#### Recorded data:
________________________________________
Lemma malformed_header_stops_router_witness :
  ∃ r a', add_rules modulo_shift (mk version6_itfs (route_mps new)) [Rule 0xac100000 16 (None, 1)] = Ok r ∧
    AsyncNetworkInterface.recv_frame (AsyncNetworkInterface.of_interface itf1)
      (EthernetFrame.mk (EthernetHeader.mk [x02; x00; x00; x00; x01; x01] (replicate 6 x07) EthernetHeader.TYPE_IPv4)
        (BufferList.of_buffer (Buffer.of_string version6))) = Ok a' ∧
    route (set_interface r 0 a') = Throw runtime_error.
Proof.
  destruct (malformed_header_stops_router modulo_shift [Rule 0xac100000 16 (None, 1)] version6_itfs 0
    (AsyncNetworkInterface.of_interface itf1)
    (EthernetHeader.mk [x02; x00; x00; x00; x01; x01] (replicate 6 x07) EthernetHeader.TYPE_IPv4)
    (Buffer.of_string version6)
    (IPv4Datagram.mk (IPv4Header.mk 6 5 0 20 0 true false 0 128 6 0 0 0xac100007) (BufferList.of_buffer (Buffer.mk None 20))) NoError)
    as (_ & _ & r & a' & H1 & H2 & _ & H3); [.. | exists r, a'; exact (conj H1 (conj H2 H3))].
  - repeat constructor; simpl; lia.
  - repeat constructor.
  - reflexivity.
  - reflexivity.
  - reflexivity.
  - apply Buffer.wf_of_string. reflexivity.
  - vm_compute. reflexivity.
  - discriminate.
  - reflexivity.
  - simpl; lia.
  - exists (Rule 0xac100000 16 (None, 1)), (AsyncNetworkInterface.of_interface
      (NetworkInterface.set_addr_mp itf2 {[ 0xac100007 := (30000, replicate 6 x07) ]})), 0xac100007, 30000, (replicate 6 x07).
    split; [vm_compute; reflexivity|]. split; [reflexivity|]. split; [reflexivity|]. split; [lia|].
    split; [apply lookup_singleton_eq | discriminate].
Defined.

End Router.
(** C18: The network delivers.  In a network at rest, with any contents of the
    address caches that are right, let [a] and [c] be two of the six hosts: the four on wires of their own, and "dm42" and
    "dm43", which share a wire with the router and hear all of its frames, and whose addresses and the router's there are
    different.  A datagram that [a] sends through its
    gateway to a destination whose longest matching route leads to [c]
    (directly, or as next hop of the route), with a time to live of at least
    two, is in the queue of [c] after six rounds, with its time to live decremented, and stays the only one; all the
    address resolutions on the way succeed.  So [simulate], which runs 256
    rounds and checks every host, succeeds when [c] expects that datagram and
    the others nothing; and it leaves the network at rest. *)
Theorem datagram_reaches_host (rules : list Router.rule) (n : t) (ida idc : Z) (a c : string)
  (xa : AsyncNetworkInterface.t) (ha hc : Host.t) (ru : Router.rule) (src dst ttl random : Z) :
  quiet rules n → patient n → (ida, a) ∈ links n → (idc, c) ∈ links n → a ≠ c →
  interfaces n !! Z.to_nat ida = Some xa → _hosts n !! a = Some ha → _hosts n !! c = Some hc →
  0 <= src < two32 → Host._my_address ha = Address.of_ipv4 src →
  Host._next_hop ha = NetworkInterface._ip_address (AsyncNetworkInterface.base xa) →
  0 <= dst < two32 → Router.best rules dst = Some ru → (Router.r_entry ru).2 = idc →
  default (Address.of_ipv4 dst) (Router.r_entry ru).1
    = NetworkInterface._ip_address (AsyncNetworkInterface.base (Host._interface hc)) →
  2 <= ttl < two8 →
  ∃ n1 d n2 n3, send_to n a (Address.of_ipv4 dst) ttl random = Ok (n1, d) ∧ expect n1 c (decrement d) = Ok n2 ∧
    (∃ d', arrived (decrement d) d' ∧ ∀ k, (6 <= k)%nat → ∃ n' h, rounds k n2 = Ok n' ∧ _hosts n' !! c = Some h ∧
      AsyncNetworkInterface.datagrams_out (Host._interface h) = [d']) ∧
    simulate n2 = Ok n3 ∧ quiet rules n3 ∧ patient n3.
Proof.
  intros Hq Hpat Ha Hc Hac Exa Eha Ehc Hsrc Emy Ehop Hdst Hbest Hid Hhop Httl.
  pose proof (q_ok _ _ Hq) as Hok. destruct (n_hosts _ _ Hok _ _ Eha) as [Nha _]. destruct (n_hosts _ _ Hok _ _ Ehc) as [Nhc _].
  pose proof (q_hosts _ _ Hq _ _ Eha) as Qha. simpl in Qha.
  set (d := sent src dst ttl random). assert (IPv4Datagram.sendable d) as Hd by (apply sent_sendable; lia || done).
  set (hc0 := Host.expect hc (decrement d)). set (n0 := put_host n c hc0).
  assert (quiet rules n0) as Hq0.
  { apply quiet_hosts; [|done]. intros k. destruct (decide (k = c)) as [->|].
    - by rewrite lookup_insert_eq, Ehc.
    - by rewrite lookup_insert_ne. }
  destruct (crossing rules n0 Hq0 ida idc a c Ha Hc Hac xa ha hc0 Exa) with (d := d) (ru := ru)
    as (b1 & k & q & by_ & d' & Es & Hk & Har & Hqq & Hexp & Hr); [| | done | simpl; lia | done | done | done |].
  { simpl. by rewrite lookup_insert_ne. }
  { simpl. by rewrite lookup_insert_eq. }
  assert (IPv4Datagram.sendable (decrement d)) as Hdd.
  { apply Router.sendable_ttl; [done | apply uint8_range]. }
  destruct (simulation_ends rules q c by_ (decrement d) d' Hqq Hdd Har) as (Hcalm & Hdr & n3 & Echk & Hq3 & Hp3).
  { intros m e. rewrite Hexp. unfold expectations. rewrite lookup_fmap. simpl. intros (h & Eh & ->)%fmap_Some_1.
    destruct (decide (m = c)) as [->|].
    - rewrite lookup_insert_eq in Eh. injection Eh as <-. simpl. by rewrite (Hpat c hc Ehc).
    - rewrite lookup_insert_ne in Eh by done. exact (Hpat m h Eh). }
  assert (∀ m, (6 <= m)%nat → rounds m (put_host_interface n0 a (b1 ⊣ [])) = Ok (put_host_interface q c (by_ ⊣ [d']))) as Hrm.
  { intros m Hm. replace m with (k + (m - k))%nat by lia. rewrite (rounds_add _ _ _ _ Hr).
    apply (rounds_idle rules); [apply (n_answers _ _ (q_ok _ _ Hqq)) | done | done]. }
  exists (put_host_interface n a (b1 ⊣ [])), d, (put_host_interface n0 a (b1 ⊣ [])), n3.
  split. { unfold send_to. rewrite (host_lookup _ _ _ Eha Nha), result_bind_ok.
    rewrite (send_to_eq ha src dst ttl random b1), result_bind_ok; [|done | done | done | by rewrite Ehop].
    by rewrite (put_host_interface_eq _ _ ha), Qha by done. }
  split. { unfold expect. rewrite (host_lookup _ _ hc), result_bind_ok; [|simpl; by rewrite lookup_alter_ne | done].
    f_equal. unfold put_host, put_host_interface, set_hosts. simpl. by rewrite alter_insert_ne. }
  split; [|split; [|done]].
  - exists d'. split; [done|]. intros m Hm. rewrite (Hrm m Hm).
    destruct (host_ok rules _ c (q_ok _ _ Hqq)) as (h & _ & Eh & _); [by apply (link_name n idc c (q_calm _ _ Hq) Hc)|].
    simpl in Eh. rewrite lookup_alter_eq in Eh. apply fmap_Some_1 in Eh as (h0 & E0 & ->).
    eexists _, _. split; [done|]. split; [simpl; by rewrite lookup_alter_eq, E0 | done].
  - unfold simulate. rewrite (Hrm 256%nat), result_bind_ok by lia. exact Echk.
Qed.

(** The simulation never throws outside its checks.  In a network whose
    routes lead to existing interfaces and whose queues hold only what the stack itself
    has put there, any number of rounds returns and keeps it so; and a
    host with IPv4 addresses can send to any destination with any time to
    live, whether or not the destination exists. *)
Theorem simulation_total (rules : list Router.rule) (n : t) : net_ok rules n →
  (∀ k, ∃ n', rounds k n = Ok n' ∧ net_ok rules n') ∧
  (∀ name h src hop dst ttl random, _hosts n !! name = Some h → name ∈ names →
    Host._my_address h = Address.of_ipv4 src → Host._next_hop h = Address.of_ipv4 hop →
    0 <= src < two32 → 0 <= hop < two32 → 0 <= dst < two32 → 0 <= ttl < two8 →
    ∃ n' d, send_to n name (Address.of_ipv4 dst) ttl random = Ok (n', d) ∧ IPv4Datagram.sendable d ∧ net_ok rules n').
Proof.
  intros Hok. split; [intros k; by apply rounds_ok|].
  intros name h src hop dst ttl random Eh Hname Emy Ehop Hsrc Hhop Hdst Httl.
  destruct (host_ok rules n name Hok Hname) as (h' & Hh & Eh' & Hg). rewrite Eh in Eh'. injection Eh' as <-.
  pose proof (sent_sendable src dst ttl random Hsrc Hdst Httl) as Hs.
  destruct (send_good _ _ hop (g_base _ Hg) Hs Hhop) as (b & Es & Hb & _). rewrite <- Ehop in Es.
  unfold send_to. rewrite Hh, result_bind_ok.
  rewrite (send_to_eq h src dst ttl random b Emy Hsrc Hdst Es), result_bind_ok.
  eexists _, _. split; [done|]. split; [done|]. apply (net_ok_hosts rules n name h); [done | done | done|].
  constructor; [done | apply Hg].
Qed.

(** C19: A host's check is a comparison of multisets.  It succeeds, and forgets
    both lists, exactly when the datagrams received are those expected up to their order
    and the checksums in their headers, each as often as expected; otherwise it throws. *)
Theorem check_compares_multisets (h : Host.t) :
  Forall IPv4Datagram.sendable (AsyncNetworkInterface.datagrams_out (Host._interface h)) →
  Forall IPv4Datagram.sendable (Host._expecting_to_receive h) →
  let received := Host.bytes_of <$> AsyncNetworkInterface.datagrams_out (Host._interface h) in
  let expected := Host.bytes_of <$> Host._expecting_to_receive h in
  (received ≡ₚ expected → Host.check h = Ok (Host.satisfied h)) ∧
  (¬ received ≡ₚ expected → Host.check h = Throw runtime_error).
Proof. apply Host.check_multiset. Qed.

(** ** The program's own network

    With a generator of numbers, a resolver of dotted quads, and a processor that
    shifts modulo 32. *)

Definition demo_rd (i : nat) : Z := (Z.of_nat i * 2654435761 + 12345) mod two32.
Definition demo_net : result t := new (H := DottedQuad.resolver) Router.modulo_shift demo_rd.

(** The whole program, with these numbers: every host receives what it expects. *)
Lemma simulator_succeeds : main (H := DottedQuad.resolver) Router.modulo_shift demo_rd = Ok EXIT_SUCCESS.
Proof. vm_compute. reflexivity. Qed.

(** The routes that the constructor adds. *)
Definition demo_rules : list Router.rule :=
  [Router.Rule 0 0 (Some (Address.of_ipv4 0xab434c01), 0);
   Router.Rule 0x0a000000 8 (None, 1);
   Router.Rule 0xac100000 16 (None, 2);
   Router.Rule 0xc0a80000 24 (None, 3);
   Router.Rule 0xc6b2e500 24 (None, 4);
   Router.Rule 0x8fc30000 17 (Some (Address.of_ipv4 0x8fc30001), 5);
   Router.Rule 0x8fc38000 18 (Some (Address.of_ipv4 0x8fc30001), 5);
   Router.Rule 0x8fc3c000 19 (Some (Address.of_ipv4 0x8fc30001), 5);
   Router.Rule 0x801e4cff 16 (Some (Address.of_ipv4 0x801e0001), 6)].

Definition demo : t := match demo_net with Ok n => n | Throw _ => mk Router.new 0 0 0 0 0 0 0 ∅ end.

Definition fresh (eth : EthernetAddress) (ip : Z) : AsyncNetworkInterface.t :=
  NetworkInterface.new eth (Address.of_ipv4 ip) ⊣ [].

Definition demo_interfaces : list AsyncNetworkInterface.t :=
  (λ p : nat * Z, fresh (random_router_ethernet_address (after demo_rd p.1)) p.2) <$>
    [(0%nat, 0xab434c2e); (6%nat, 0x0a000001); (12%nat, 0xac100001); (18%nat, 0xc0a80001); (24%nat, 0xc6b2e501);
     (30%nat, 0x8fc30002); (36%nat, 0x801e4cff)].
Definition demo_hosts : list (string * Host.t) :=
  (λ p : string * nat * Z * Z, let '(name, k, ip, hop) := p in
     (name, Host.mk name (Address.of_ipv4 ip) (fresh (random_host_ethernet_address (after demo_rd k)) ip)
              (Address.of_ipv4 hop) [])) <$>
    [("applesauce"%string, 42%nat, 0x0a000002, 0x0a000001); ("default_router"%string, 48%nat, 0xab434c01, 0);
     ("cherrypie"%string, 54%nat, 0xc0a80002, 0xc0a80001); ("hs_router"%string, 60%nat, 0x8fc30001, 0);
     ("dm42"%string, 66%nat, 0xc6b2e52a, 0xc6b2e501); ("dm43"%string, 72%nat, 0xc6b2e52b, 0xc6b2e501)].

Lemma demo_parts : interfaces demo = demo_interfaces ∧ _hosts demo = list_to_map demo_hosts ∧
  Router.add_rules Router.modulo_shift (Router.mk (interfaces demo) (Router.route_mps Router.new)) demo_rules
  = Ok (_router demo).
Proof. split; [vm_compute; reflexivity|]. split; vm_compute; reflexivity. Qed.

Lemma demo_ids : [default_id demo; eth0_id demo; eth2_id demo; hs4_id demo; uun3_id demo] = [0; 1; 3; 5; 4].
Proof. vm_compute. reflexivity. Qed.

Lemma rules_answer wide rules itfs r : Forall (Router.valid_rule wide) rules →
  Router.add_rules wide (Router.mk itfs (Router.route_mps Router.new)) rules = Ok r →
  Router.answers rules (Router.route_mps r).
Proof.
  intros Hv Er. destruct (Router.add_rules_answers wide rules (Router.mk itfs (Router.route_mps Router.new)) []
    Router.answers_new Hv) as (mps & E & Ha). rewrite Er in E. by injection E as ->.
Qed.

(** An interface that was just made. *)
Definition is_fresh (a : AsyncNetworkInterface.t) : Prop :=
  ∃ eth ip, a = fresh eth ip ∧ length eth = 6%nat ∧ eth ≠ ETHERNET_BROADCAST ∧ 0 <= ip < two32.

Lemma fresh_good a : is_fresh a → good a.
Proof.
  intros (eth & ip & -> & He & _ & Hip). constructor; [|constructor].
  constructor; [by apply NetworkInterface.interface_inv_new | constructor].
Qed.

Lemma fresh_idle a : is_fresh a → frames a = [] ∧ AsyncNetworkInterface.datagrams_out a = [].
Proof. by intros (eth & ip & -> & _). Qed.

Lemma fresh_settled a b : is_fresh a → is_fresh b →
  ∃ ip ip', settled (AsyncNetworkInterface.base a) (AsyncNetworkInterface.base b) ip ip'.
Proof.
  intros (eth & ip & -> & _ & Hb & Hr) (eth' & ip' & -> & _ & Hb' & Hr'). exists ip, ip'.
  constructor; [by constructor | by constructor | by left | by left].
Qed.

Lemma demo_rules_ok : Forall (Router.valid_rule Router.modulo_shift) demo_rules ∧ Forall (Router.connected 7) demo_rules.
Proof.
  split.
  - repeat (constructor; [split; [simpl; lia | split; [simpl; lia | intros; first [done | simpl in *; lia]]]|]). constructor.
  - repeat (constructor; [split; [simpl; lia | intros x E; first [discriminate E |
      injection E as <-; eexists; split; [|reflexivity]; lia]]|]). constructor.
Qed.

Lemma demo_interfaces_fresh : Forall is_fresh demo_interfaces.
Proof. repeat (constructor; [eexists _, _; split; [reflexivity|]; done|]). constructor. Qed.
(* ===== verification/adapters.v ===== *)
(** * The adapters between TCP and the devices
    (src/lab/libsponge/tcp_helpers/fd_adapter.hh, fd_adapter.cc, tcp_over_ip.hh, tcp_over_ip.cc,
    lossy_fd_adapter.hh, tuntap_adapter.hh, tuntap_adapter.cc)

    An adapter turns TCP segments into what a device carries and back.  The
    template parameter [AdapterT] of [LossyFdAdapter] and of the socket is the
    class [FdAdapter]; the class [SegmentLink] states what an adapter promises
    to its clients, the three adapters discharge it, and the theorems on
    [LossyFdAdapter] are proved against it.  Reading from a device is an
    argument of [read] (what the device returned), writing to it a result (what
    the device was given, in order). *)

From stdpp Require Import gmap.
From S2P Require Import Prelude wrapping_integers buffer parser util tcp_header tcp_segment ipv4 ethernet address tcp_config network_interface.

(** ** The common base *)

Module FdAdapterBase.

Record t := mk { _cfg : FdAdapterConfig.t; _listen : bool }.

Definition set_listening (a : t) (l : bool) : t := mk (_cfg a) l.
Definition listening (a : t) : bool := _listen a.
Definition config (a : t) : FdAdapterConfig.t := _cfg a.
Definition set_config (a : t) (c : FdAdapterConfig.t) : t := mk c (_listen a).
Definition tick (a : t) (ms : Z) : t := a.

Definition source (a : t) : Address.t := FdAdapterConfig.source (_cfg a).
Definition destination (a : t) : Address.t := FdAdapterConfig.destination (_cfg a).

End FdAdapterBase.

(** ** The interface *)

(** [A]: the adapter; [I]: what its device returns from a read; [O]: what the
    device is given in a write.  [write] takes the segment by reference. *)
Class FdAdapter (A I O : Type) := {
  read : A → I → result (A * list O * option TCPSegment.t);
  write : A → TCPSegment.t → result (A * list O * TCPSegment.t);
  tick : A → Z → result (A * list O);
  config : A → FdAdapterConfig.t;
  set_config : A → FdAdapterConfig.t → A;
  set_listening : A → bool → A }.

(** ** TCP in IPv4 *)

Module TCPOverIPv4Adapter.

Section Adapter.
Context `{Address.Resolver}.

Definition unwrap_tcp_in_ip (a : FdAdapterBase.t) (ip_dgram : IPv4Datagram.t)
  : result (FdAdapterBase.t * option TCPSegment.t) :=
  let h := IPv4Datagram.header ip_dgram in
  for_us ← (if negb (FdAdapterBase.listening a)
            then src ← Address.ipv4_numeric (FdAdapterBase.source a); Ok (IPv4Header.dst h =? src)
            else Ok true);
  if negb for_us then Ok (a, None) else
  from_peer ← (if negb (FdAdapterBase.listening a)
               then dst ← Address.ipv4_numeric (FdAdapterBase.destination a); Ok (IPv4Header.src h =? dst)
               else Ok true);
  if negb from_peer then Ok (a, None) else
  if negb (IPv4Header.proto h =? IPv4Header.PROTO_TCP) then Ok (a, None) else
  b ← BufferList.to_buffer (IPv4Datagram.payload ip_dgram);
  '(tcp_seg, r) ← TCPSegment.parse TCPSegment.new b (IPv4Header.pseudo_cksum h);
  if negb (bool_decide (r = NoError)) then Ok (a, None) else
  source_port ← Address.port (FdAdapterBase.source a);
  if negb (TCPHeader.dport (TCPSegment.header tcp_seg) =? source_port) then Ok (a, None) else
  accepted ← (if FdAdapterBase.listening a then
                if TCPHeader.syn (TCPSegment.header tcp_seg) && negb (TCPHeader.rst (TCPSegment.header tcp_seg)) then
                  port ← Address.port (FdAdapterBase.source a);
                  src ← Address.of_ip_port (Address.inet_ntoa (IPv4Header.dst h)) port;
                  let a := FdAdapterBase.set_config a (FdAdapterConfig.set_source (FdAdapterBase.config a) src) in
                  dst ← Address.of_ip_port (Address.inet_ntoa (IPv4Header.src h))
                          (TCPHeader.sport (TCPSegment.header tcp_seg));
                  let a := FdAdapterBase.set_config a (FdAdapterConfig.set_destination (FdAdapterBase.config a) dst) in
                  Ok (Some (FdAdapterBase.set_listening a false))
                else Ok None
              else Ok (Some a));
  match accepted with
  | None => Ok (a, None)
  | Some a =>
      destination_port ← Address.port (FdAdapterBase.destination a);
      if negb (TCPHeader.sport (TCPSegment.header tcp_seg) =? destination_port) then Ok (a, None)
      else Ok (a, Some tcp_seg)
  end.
________________________________________
#### TASK REQUIREMENTS:
All that is wanted is an exact copy of the lines above from the one with "destruct (host_ok rules n" through the one with "(** C19: A host's", with both ends included.

#### ANSWER TO THIS TASK:
  destruct (host_ok rules n name Hok Hname) as (h' & Hh & Eh' & Hg). rewrite Eh in Eh'. injection Eh' as <-.
  pose proof (sent_sendable src dst ttl random Hsrc Hdst Httl) as Hs.
  destruct (send_good _ _ hop (g_base _ Hg) Hs Hhop) as (b & Es & Hb & _). rewrite <- Ehop in Es.
  unfold send_to. rewrite Hh, result_bind_ok.
  rewrite (send_to_eq h src dst ttl random b Emy Hsrc Hdst Es), result_bind_ok.
  eexists _, _. split; [done|]. split; [done|]. apply (net_ok_hosts rules n name h); [done | done | done|].
  constructor; [done | apply Hg].
Qed.

(** C19: A host's check is a comparison of multisets.  It succeeds, and forgets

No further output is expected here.